"""

(* ===== verification/Accounts.v ===== *)
(** * Accounts: what the programs' accounts look like on chain

    [programs/grave-scanner/src/state/*.rs] and
    [programs/grave-vault/src/state/*.rs] as bytes: each struct's fields in
    their declared order and types, under the encodings of Borsh.v; the
    repository's layout and round-trip tests (there are none for [LaunchPrice]
    and the scanner's [ProtocolConfig]); and what tells the eight kinds apart.
    That what the instructions write can be read back is Storage.v's. *)

From Stdlib Require Import Ascii String.
From S2P Require Import Prelude TestKit Bytes Solana Criteria Locker Merkle Sha ScannerState Runtime VaultState Borsh.

(** ** The eight accounts *)

Definition scanner_config_account : AnchorAccount ScannerState.ProtocolConfig := {|
  account_name := "ProtocolConfig";
  account_codec := struct_codec
    (pubkey_ ** pubkey_ ** i64 ** u64 ** u16 ** u64 ** u64 ** u64 ** i64 ** bool_ ** pubkey_ ** pubkey_ **
    u8 ** bytes 64)%codec
    (fun r => (cfg_authority r, cfg_pending_authority r, cfg_pending_authority_eta r, cfg_inactivity_seconds r,
      cfg_price_collapse_bps r, cfg_min_tvl_lamports r, cfg_anchor_staleness_seconds r,
      cfg_lp_burn_dust_threshold r, cfg_cert_ttl_seconds r, cfg_paused r, cfg_activity_oracle r,
      cfg_launch_price_oracle r, cfg_bump r, cfg_reserved r))
    (fun '(a, b, c, d, e, f, g, h, i, j, k, l, m, n) => ScannerState.mkProtocolConfig a b c d e f g h i j k l m n);
|}.

Definition anchor_account : AnchorAccount EligibilityAnchor := {|
  account_name := "EligibilityAnchor";
  account_codec := struct_codec
    (pubkey_ ** pubkey_ ** pubkey_ ** u64 ** i64 ** bool_ ** u8 ** u8 ** bytes 64)%codec
    (fun r => (anchor_amm_program_id r, anchor_pool_address r, anchor_writer r, first_eligible_epoch r,
      written_at r, invalidated r, anchor_criteria_bitmap r, anchor_bump r, anchor_reserved r))
    (fun '(a, b, c, d, e, f, g, h, i) => mkEligibilityAnchor a b c d e f g h i);
|}.

Definition cert_account : AnchorAccount EligibilityCert := {|
  account_name := "EligibilityCert";
  account_codec := struct_codec
    (pubkey_ ** pubkey_ ** pubkey_ ** u64 ** u64 ** i64 ** i64 ** u8 ** u64 ** u8 ** bytes 56)%codec
    (fun r => (cert_amm_program_id r, cert_pool_address r, cert_writer r, anchor_epoch r, cert_epoch r,
      issued_at r, expires_at r, cert_criteria_bitmap r, reissue_generation r, cert_bump r, cert_reserved r))
    (fun '(a, b, c, d, e, f, g, h, i, j, k) => mkEligibilityCert a b c d e f g h i j k);
|}.

Definition launch_price_account : AnchorAccount LaunchPrice := {|
  account_name := "LaunchPrice";
  account_codec := struct_codec
    (pubkey_ ** pubkey_ ** pubkey_ ** pubkey_ ** u128 ** u64 ** i64 ** u64 ** i64 ** u8 ** bytes 16)%codec
    (fun r => (lp_amm_program_id r, lp_pool_address r, lp_base_mint r, lp_quote_mint r,
      lp_launch_price_q64x64 r, lp_first_swap_slot r, lp_first_swap_unix_ts r, lp_recorded_slot r,
      lp_recorded_at r, lp_bump r, lp_reserved r))
    (fun '(a, b, c, d, e, f, g, h, i, j, k) => mkLaunchPrice a b c d e f g h i j k);
|}.

Definition vault_config_account : AnchorAccount VaultState.ProtocolConfig := {|
  account_name := "ProtocolConfig";
  account_codec := struct_codec
    (pubkey_ ** pubkey_ ** i64 ** u16 ** u16 ** u16 ** u64 ** u16 ** u64 ** i64 ** bool_ ** u8 ** bytes
      96)%codec
    (fun r => (vcfg_authority r, vcfg_pending_authority r, vcfg_pending_authority_eta r, lp_holder_share_bps r,
      salvor_share_bps r, protocol_share_bps r, max_priority_fee_ceiling_lamports r, max_slippage_bps r,
      jupiter_dust_threshold_lamports r, timelock_seconds r, emergency_paused r, vcfg_bump r,
      vcfg_reserved r))
    (fun '(a, b, c, d, e, f, g, h, i, j, k, l, m) => mkVaultConfig a b c d e f g h i j k l m);
|}.

Definition registry_account : AnchorAccount PoolRegistry := {|
  account_name := "PoolRegistry";
  account_codec := struct_codec
    (pubkey_ ** pubkey_ ** pubkey_ ** bytes 32 ** u64 ** u64 ** u64 ** u64 ** i64 ** u8 ** bytes 64)%codec
    (fun r => (reg_amm_program_id r, reg_pool_address r, reg_salvor r, lp_snapshot_merkle_root r,
      lp_total_supply_at_snapshot r, lp_holder_pool_total_lamports r, lp_holder_pool_claimed_lamports r,
      salvaged_at_slot r, salvaged_at_ts r, reg_bump r, reg_reserved r))
    (fun '(a, b, c, d, e, f, g, h, i, j, k) => mkPoolRegistry a b c d e f g h i j k);
|}.

Definition receipt_account : AnchorAccount SalvageReceipt := {|
  account_name := "SalvageReceipt";
  account_codec := struct_codec
    (pubkey_ ** pubkey_ ** u64 ** u64 ** u64 ** u64 ** u64 ** i64 ** pubkey_ ** u64 ** i64 ** u8 ** bytes
      32)%codec
    (fun r => (rcpt_pool_address r, rcpt_salvor r, lp_holder_amount_lamports r, salvor_amount_lamports r,
      protocol_amount_lamports r, total_proceeds_lamports r, issued_at_slot r, issued_at_ts r,
      rcpt_memecoin_mint r, dust_memecoin_lamports r, dust_swept_at_ts r, rcpt_bump r, rcpt_reserved r))
    (fun '(a, b, c, d, e, f, g, h, i, j, k, l, m) => mkSalvageReceipt a b c d e f g h i j k l m);
|}.

Definition claim_account : AnchorAccount ClaimRecord := {|
  account_name := "ClaimRecord";
  account_codec := struct_codec
    (pubkey_ ** pubkey_ ** u64 ** u64 ** u64 ** i64 ** u8 ** bytes 32)%codec
    (fun r => (clm_pool_address r, clm_lp_holder r, clm_amount_lamports r, clm_lp_balance_at_snapshot r,
      claimed_at_slot r, claimed_at_ts r, clm_bump r, clm_reserved r))
    (fun '(a, b, c, d, e, f, g, h) => mkClaimRecord a b c d e f g h);
|}.

#[export] Existing Instance scanner_config_account.
#[export] Existing Instance anchor_account.
#[export] Existing Instance cert_account.
#[export] Existing Instance launch_price_account.
#[export] Existing Instance vault_config_account.
#[export] Existing Instance registry_account.
#[export] Existing Instance receipt_account.
#[export] Existing Instance claim_account.

Ltac account_laws :=
  apply struct_codec_exact;
  [autounfold with borsh; auto 30 with borsh
  |intros []; reflexivity
  |intros b; repeat match goal with p : (_ * _)%type |- _ => destruct p end; reflexivity].

#[export] Instance scanner_config_laws : AnchorAccountLaws ScannerState.ProtocolConfig.
Proof. account_laws. Qed.
#[export] Instance anchor_laws : AnchorAccountLaws EligibilityAnchor.
Proof. account_laws. Qed.
#[export] Instance cert_laws : AnchorAccountLaws EligibilityCert.
Proof. account_laws. Qed.
#[export] Instance launch_price_laws : AnchorAccountLaws LaunchPrice.
Proof. account_laws. Qed.
#[export] Instance vault_config_laws : AnchorAccountLaws VaultState.ProtocolConfig.
Proof. account_laws. Qed.
#[export] Instance registry_laws : AnchorAccountLaws PoolRegistry.
Proof. account_laws. Qed.
#[export] Instance receipt_laws : AnchorAccountLaws SalvageReceipt.
Proof. account_laws. Qed.
#[export] Instance claim_laws : AnchorAccountLaws ClaimRecord.
Proof. account_laws. Qed.

(** ** All of them *)

Inductive AccountKind :=
| KScannerConfig | KAnchor | KCert | KLaunchPrice | KVaultConfig | KRegistry | KReceipt | KClaim.

Definition account_type (k : AccountKind) : Type :=
  match k with
  | KScannerConfig => ScannerState.ProtocolConfig | KAnchor => EligibilityAnchor | KCert => EligibilityCert
  | KLaunchPrice => LaunchPrice | KVaultConfig => VaultState.ProtocolConfig | KRegistry => PoolRegistry
  | KReceipt => SalvageReceipt | KClaim => ClaimRecord
  end.
#[export] Instance account_of (k : AccountKind) : AnchorAccount (account_type k) :=
  match k return AnchorAccount (account_type k) with
  | KScannerConfig => scanner_config_account | KAnchor => anchor_account | KCert => cert_account
  | KLaunchPrice => launch_price_account | KVaultConfig => vault_config_account | KRegistry => registry_account
  | KReceipt => receipt_account | KClaim => claim_account
  end.
#[export] Instance account_of_laws k : AnchorAccountLaws (account_type k).
Proof. destruct k; exact _. Qed.

(** What the account types are told apart by. *)
Definition kind_discriminator (k : AccountKind) : list byte :=
  Eval vm_compute in
    match k with
    | KScannerConfig => discriminator ScannerState.ProtocolConfig (H := fips_sha256)
    | KAnchor => discriminator EligibilityAnchor (H := fips_sha256)
    | KCert => discriminator EligibilityCert (H := fips_sha256)
    | KLaunchPrice => discriminator LaunchPrice (H := fips_sha256)
    | KVaultConfig => discriminator VaultState.ProtocolConfig (H := fips_sha256)
    | KRegistry => discriminator PoolRegistry (H := fips_sha256)
    | KReceipt => discriminator SalvageReceipt (H := fips_sha256)
    | KClaim => discriminator ClaimRecord (H := fips_sha256)
    end.

Lemma kind_discriminators k : discriminator (account_type k) (H := fips_sha256) = kind_discriminator k.
Proof. destruct k; vm_compute; reflexivity. Qed.

Lemma read_discriminator `{Sha256} k data b :
  try_deserialize (A := account_type k) data = Some b -> take 8 data = discriminator (account_type k).
Proof. unfold try_deserialize. case_decide as Hd; [|done]. by destruct Hd. Qed.

Lemma written_discriminator `{Sha256} {SHL : Sha256Laws} k (a : account_type k) rest :
  take 8 (try_serialize a ++ rest) = discriminator (account_type k).
Proof.
  unfold try_serialize. rewrite <- app_assoc.
  rewrite <- (discriminator_length (A := account_type k)) at 1. apply take_app_length.
Qed.

(** C21. An account of one type is never read as an account of another: with
    SHA-256 as the hash, a buffer written as one kind and read as another forces
    the two kinds to be the same, or the two programs' configs, which share
    their name and so their discriminator: only the owning program tells those
    apart. *)
Theorem accounts_never_confused k k' (a : account_type k) rest (b : account_type k') :
  try_deserialize (H := fips_sha256) (try_serialize (H := fips_sha256) a ++ rest) = Some b ->
  k = k' \/ (k = KScannerConfig /\ k' = KVaultConfig) \/ (k = KVaultConfig /\ k' = KScannerConfig).
Proof.
  intros Hr%read_discriminator. rewrite (written_discriminator (SHL := fips_sha256_laws)), !kind_discriminators in Hr.
  destruct k, k'; auto; discriminate Hr.
Qed.

(** ** The layout and round-trip tests

    [Pubkey::new_unique] is a fixed key; the discriminator is SHA-256's. *)

#[local] Existing Instance fips_sha256.

#[local] Instance anchor_eq_dec : EqDecision EligibilityAnchor.
Proof. solve_decision. Defined.
#[local] Instance cert_eq_dec : EqDecision EligibilityCert.
Proof. solve_decision. Defined.
#[local] Instance launch_price_eq_dec : EqDecision LaunchPrice.
Proof. solve_decision. Defined.
#[local] Instance vault_config_eq_dec : EqDecision VaultState.ProtocolConfig.
Proof. solve_decision. Defined.
#[local] Instance registry_eq_dec : EqDecision PoolRegistry.
Proof. solve_decision. Defined.
#[local] Instance receipt_eq_dec : EqDecision SalvageReceipt.
Proof. solve_decision. Defined.
#[local] Instance claim_eq_dec : EqDecision ClaimRecord.
Proof. solve_decision. Defined.

(** [to_vec], [try_from_slice], every field compared, [bytes.len()]. *)
Definition borsh_roundtrips {A} `{AnchorAccount A, EqDecision A} (a : A) : bool :=
  same (try_from_slice (to_vec a)) (Some a) && same (length (to_vec a)) (INIT_SPACE A).
Definition space_is (A : Type) `{AnchorAccount A} (expected_space : nat) : bool :=
  same (8 + INIT_SPACE A)%nat expected_space.

Module anchor_tests.
Definition account_layout_is_stable : bool :=
  space_is EligibilityAnchor (8 + 32 + 32 + 32 + 8 + 8 + 1 + 1 + 1 + 64).
Definition borsh_roundtrip_preserves_anchor_state : bool :=
  let a := mkEligibilityAnchor (key_of xa1) (key_of xa2) (key_of xa3) 777 1700000000 true Criteria.ALL_CRITERIA_MASK
    254 (zeroes 64) in
  borsh_roundtrips a && is_invalidated a && is_complete a.
End anchor_tests.

Module cert_tests.
Definition account_layout_is_stable : bool :=
  space_is EligibilityCert (8 + 32 + 32 + 32 + 8 + 8 + 8 + 8 + 1 + 8 + 1 + 56).
Definition borsh_roundtrip_preserves_reissue_state : bool :=
  borsh_roundtrips (mkEligibilityCert (key_of xa1) (key_of xa2) (key_of xa3) 0 0 0 1000 63 1 0 (zeroes 56)).
End cert_tests.

Module vault_config_tests.
Definition account_layout_is_stable : bool :=
  space_is VaultState.ProtocolConfig (8 + 32 + 32 + 8 + 2 + 2 + 2 + 8 + 2 + 8 + 8 + 1 + 1 + 96).
Definition borsh_roundtrip_preserves_config_state : bool :=
  borsh_roundtrips (mkVaultConfig (key_of xb1) (key_of xb2) 1700000000 4000 4000 2000 1000000000 300 666666
    (72 * 60 * 60) true 255 (zeroes 96)).
End vault_config_tests.

Module registry_tests.
Definition account_layout_is_stable : bool :=
  space_is PoolRegistry (8 + 32 + 32 + 32 + 32 + 8 + 8 + 8 + 8 + 8 + 1 + 64).
Definition borsh_roundtrip_preserves_registry_state : bool :=
  let r := mkPoolRegistry (key_of xa1) (key_of xa2) (key_of xa3) (key_of xab) 9999999 1000000 400000 250000000
    1700000000 253 (zeroes 64) in
  borsh_roundtrips r && same (remaining_lamports r) 600000 && negb (is_fully_claimed r).
End registry_tests.

Module claim_tests.
Definition account_layout_is_stable : bool := space_is ClaimRecord (8 + 32 + 32 + 8 + 8 + 8 + 8 + 1 + 32).
Definition borsh_roundtrip_preserves_claim_state : bool :=
  borsh_roundtrips (mkClaimRecord (key_of xa1) (key_of xa2) 0xa3a3a3a3a3a3a3a3 0xa4a4a4a4a4a4a4a4 0xa5a5a5a5a5a5a5a5
    0x0a6a6a6a6a6a6a6a 254 (zeroes 32)).
End claim_tests.

Module receipt_tests.
Definition receipt_layout_offsets_are_stable : bool :=
  let receipt := mkSalvageReceipt (key_of x01) (key_of x02) 0xa1a1a1a1a1a1a1a1 0xa2a2a2a2a2a2a2a2 0xa3a3a3a3a3a3a3a3
    0xa4a4a4a4a4a4a4a4 0xa5a5a5a5a5a5a5a5 0x0a6a6a6a6a6a6a6a (key_of x03) 0xa7a7a7a7a7a7a7a7 0x0a8a8a8a8a8a8a8a 255
    (zeroes 32) in
  let data := try_serialize receipt in
  let u64_at off := le_Z (slice off 8 data) in
  same (u64_at 72%nat) (lp_holder_amount_lamports receipt) && same (u64_at 80%nat) (salvor_amount_lamports receipt)
  && same (u64_at 88%nat) (protocol_amount_lamports receipt) && same (u64_at 96%nat) (total_proceeds_lamports receipt)
  && same (u64_at 104%nat) (issued_at_slot receipt) && same (u64_at 112%nat) (issued_at_ts receipt)
  && same (slice 120 32 data) (rcpt_memecoin_mint receipt) && same (u64_at 152%nat) (dust_memecoin_lamports receipt)
  && same (u64_at 160%nat) (dust_swept_at_ts receipt) && same (byte_at data 168) 255
  && same (length data) (8 + 32 + 32 + 8 * 6 + 32 + 8 + 8 + 1 + 32)%nat.
End receipt_tests.

Lemma account_tests_pass : all_pass [
  anchor_tests.account_layout_is_stable; anchor_tests.borsh_roundtrip_preserves_anchor_state;
  cert_tests.account_layout_is_stable; cert_tests.borsh_roundtrip_preserves_reissue_state;
  vault_config_tests.account_layout_is_stable; vault_config_tests.borsh_roundtrip_preserves_config_state;
  registry_tests.account_layout_is_stable; registry_tests.borsh_roundtrip_preserves_registry_state;
  claim_tests.account_layout_is_stable; claim_tests.borsh_roundtrip_preserves_claim_state;
  receipt_tests.receipt_layout_offsets_are_stable] = true.
Proof. run_suite. Qed.

(** ** Witnesses *)

(** The scanner's config does read as a vault's. *)
Definition some_scanner_config : account_type KScannerConfig :=
  ScannerState.mkProtocolConfig (key_of xa1) (key_of xa2) 0 7776000 9900 500000000 1209600 1000 3600 false (key_of xa3)
    (key_of xa4) 255 (zeroes 64).
Definition read_as_vault_config : account_type KVaultConfig :=
  Eval vm_compute in
    match @try_deserialize fips_sha256 _ (account_of KVaultConfig)
            (@try_serialize fips_sha256 _ (account_of KScannerConfig) some_scanner_config ++ []) with
    | Some b => b
    | None => mkVaultConfig [] [] 0 0 0 0 0 0 0 0 false 0 []
    end.

Lemma accounts_never_confused_witness :
  KScannerConfig = KVaultConfig \/ (KScannerConfig = KScannerConfig /\ KVaultConfig = KVaultConfig)
  \/ (KScannerConfig = KVaultConfig /\ KVaultConfig = KScannerConfig).
Proof.
  apply (accounts_never_confused KScannerConfig KVaultConfig some_scanner_config [] read_as_vault_config).
  vm_compute. reflexivity.
Defined.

"""

### THE PROBLEM
Reproduce exactly the lines above from the line with "Module cert_tests." to the line with "Definition borsh_roundtrip_preserves_reissue_state : bool", including both, and add nothing.

### FINAL ANSWER
Module cert_tests.
Definition account_layout_is_stable : bool :=
  space_is EligibilityCert (8 + 32 + 32 + 32 + 8 + 8 + 8 + 8 + 1 + 8 + 1 + 56).
Definition borsh_roundtrip_preserves_reissue_state : bool :=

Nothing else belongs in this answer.